Definition SelectERIs (e : EriClient) (instanceID : string) : prog Ctl (option (list ERI)) :=
  r ← ctl (DescribeInstances {|
        di_RegionId := regionID e;
        di_InstanceIds := Some (json_singleton instanceID);
        di_PrivateIpAddresses := None |});
  match r with
  | inr err => errorf "cannot found instance %s, %s" [instanceID; error_string err]
  | inl resp =>
      total ← deref (di_TotalCount resp);
      if total =? 0 then errorf "cannot found instance %s" [instanceID]
      else
        instance ← index (di_Instance resp) 0;
        r ← ctl (DescribeInstanceTypes [inst_InstanceType instance]);
        match r with
        | inr err =>
            ty ← deref (inst_InstanceType instance);
            errorf "cannot found instance type %s, %s" [ty; error_string err]
        | inl types =>
            limits ← moutcome (instanceLimits (inst_InstanceType instance) types 0 0);
            match limits with
            | None => mret None
            | Some (cardCount, queuePairCount) =>
                r ← ctl (DescribeNetworkInterfaces {|
                      dni_RegionId := regionID e;
                      dni_InstanceId := Some instanceID;
                      dni_NetworkInterfaceId := [];
                      dni_Tag := [];
                      dni_PageSize := 100 |});
                match r with
                | inr err => errorf "cannot found node eni: %v" [error_string err]
                | inl enis =>
                    plan ← try (moutcome (SelectEriFromExist e (dni_NetworkInterfaceSet enis)
                                            queuePairCount cardCount));
                    match plan with
                    | inr err =>
                        errorf "cannot generate eri config list from exist enis: %v"
                               [error_string err]
                    | inl (selectEriList, needCreate, queuePairNumberConfig) =>
                        eris ← CreateEriForInstance e instance needCreate queuePairNumberConfig;
                        let selectEriList := selectEriList ++ eris in
                        (* best effort: a failure is only logged *)
                        _ ← try (EnsureEriTags e (eri_ID <$> selectEriList) instanceID);
                        mret (Some selectEriList)
                    end
                end
            end
        end
  end.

※ ※ ※

▶ **Exercise requirements**
Your answer must be the lines from the one containing "plan ← try (moutcome" to the last line of the entries, repeated exactly and with nothing else.

▶ **Answer box**
                    plan ← try (moutcome (SelectEriFromExist e (dni_NetworkInterfaceSet enis)
                                            queuePairCount cardCount));
                    match plan with
                    | inr err =>
                        errorf "cannot generate eri config list from exist enis: %v"
                               [error_string err]
                    | inl (selectEriList, needCreate, queuePairNumberConfig) =>
                        eris ← CreateEriForInstance e instance needCreate queuePairNumberConfig;
                        let selectEriList := selectEriList ++ eris in
                        (* best effort: a failure is only logged *)
                        _ ← try (EnsureEriTags e (eri_ID <$> selectEriList) instanceID);
                        mret (Some selectEriList)
                    end
                end
            end
        end
  end.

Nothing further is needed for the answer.